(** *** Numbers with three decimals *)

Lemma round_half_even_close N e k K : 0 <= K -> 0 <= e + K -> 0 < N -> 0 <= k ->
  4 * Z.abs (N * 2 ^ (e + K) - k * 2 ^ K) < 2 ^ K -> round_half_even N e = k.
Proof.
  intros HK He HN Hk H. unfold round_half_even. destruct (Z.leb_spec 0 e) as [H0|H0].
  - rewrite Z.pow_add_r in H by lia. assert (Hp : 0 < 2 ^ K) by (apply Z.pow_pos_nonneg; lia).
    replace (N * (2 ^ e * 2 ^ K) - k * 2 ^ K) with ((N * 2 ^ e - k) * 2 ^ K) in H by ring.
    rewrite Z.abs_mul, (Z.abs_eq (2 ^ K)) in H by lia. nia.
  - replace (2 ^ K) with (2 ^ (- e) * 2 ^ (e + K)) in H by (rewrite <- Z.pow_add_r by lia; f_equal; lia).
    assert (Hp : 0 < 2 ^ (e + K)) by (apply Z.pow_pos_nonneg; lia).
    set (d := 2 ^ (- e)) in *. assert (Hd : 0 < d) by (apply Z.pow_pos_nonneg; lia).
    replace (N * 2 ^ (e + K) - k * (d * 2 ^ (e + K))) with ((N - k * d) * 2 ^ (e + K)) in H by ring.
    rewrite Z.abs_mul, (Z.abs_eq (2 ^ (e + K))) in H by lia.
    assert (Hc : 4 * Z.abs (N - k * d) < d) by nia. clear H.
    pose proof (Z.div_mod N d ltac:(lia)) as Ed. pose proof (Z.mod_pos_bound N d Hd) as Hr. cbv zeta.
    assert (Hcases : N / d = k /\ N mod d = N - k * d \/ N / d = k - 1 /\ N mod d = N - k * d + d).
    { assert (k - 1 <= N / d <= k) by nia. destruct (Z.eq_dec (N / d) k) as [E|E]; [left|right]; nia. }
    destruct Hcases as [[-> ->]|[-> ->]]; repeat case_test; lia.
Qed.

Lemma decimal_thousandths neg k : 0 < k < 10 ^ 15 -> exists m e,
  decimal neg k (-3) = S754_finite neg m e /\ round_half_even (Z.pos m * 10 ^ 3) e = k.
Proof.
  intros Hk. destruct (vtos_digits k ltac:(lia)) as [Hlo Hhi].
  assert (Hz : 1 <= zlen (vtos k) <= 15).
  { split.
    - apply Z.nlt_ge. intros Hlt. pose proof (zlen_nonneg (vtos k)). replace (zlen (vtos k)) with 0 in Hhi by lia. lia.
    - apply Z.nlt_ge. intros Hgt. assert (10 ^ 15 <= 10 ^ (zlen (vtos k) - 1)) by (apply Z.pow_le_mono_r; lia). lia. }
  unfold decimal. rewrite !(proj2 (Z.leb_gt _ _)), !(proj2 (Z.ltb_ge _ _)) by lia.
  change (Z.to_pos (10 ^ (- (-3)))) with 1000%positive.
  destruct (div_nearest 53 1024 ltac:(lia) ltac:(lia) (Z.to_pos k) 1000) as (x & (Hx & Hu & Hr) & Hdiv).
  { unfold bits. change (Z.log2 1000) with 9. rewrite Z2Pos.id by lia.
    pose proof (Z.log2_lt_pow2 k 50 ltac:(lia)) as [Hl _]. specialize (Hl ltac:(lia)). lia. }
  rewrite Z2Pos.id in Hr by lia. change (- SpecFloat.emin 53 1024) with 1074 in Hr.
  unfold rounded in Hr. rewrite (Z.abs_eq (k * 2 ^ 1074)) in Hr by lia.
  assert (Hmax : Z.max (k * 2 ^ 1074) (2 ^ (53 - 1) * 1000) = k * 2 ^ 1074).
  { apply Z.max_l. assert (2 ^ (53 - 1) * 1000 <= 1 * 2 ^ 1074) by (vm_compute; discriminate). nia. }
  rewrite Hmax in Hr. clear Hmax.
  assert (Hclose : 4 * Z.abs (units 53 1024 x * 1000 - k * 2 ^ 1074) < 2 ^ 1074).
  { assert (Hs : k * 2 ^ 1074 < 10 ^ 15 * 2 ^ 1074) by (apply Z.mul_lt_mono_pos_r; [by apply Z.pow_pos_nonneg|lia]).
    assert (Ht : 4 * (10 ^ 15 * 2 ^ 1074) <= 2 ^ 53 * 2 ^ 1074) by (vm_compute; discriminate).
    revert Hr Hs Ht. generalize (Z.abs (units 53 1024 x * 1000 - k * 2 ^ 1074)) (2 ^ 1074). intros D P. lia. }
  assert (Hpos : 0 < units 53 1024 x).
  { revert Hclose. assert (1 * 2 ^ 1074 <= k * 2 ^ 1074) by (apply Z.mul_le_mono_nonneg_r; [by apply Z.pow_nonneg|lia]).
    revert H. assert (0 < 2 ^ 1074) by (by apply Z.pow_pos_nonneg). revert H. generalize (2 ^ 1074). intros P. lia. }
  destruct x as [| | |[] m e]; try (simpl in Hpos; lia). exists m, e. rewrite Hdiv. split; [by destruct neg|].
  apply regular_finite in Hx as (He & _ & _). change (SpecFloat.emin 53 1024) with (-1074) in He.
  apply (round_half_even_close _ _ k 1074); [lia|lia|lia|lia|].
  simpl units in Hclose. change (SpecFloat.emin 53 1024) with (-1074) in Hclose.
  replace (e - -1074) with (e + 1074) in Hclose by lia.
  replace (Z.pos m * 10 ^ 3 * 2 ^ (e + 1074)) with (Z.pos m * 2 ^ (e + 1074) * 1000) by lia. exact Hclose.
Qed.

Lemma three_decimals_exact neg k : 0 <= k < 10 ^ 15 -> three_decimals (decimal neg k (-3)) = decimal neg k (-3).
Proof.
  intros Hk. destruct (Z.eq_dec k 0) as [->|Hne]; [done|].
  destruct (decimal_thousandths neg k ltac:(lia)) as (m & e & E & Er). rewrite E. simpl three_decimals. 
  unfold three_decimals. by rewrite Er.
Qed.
==============================
Instructions for the task »
Each line above is to be restated exactly.

Exercise answer »
(** *** Numbers with three decimals *)

Lemma round_half_even_close N e k K : 0 <= K -> 0 <= e + K -> 0 < N -> 0 <= k ->
  4 * Z.abs (N * 2 ^ (e + K) - k * 2 ^ K) < 2 ^ K -> round_half_even N e = k.
Proof.
  intros HK He HN Hk H. unfold round_half_even. destruct (Z.leb_spec 0 e) as [H0|H0].
  - rewrite Z.pow_add_r in H by lia. assert (Hp : 0 < 2 ^ K) by (apply Z.pow_pos_nonneg; lia).
    replace (N * (2 ^ e * 2 ^ K) - k * 2 ^ K) with ((N * 2 ^ e - k) * 2 ^ K) in H by ring.
    rewrite Z.abs_mul, (Z.abs_eq (2 ^ K)) in H by lia. nia.
  - replace (2 ^ K) with (2 ^ (- e) * 2 ^ (e + K)) in H by (rewrite <- Z.pow_add_r by lia; f_equal; lia).
    assert (Hp : 0 < 2 ^ (e + K)) by (apply Z.pow_pos_nonneg; lia).
    set (d := 2 ^ (- e)) in *. assert (Hd : 0 < d) by (apply Z.pow_pos_nonneg; lia).
    replace (N * 2 ^ (e + K) - k * (d * 2 ^ (e + K))) with ((N - k * d) * 2 ^ (e + K)) in H by ring.
    rewrite Z.abs_mul, (Z.abs_eq (2 ^ (e + K))) in H by lia.
    assert (Hc : 4 * Z.abs (N - k * d) < d) by nia. clear H.
    pose proof (Z.div_mod N d ltac:(lia)) as Ed. pose proof (Z.mod_pos_bound N d Hd) as Hr. cbv zeta.
    assert (Hcases : N / d = k /\ N mod d = N - k * d \/ N / d = k - 1 /\ N mod d = N - k * d + d).
    { assert (k - 1 <= N / d <= k) by nia. destruct (Z.eq_dec (N / d) k) as [E|E]; [left|right]; nia. }
    destruct Hcases as [[-> ->]|[-> ->]]; repeat case_test; lia.
Qed.

Lemma decimal_thousandths neg k : 0 < k < 10 ^ 15 -> exists m e,
  decimal neg k (-3) = S754_finite neg m e /\ round_half_even (Z.pos m * 10 ^ 3) e = k.
Proof.
  intros Hk. destruct (vtos_digits k ltac:(lia)) as [Hlo Hhi].
  assert (Hz : 1 <= zlen (vtos k) <= 15).
  { split.
    - apply Z.nlt_ge. intros Hlt. pose proof (zlen_nonneg (vtos k)). replace (zlen (vtos k)) with 0 in Hhi by lia. lia.
    - apply Z.nlt_ge. intros Hgt. assert (10 ^ 15 <= 10 ^ (zlen (vtos k) - 1)) by (apply Z.pow_le_mono_r; lia). lia. }
  unfold decimal. rewrite !(proj2 (Z.leb_gt _ _)), !(proj2 (Z.ltb_ge _ _)) by lia.
  change (Z.to_pos (10 ^ (- (-3)))) with 1000%positive.
  destruct (div_nearest 53 1024 ltac:(lia) ltac:(lia) (Z.to_pos k) 1000) as (x & (Hx & Hu & Hr) & Hdiv).
  { unfold bits. change (Z.log2 1000) with 9. rewrite Z2Pos.id by lia.
    pose proof (Z.log2_lt_pow2 k 50 ltac:(lia)) as [Hl _]. specialize (Hl ltac:(lia)). lia. }
  rewrite Z2Pos.id in Hr by lia. change (- SpecFloat.emin 53 1024) with 1074 in Hr.
  unfold rounded in Hr. rewrite (Z.abs_eq (k * 2 ^ 1074)) in Hr by lia.
  assert (Hmax : Z.max (k * 2 ^ 1074) (2 ^ (53 - 1) * 1000) = k * 2 ^ 1074).
  { apply Z.max_l. assert (2 ^ (53 - 1) * 1000 <= 1 * 2 ^ 1074) by (vm_compute; discriminate). nia. }
  rewrite Hmax in Hr. clear Hmax.
  assert (Hclose : 4 * Z.abs (units 53 1024 x * 1000 - k * 2 ^ 1074) < 2 ^ 1074).
  { assert (Hs : k * 2 ^ 1074 < 10 ^ 15 * 2 ^ 1074) by (apply Z.mul_lt_mono_pos_r; [by apply Z.pow_pos_nonneg|lia]).
    assert (Ht : 4 * (10 ^ 15 * 2 ^ 1074) <= 2 ^ 53 * 2 ^ 1074) by (vm_compute; discriminate).
    revert Hr Hs Ht. generalize (Z.abs (units 53 1024 x * 1000 - k * 2 ^ 1074)) (2 ^ 1074). intros D P. lia. }
  assert (Hpos : 0 < units 53 1024 x).
  { revert Hclose. assert (1 * 2 ^ 1074 <= k * 2 ^ 1074) by (apply Z.mul_le_mono_nonneg_r; [by apply Z.pow_nonneg|lia]).
    revert H. assert (0 < 2 ^ 1074) by (by apply Z.pow_pos_nonneg). revert H. generalize (2 ^ 1074). intros P. lia. }
  destruct x as [| | |[] m e]; try (simpl in Hpos; lia). exists m, e. rewrite Hdiv. split; [by destruct neg|].
  apply regular_finite in Hx as (He & _ & _). change (SpecFloat.emin 53 1024) with (-1074) in He.
  apply (round_half_even_close _ _ k 1074); [lia|lia|lia|lia|].
  simpl units in Hclose. change (SpecFloat.emin 53 1024) with (-1074) in Hclose.
  replace (e - -1074) with (e + 1074) in Hclose by lia.
  replace (Z.pos m * 10 ^ 3 * 2 ^ (e + 1074)) with (Z.pos m * 2 ^ (e + 1074) * 1000) by lia. exact Hclose.
Qed.

Lemma three_decimals_exact neg k : 0 <= k < 10 ^ 15 -> three_decimals (decimal neg k (-3)) = decimal neg k (-3).
Proof.
  intros Hk. destruct (Z.eq_dec k 0) as [->|Hne]; [done|].
  destruct (decimal_thousandths neg k ltac:(lia)) as (m & e & E & Er). rewrite E. simpl three_decimals. 
  unfold three_decimals. by rewrite Er.
Qed.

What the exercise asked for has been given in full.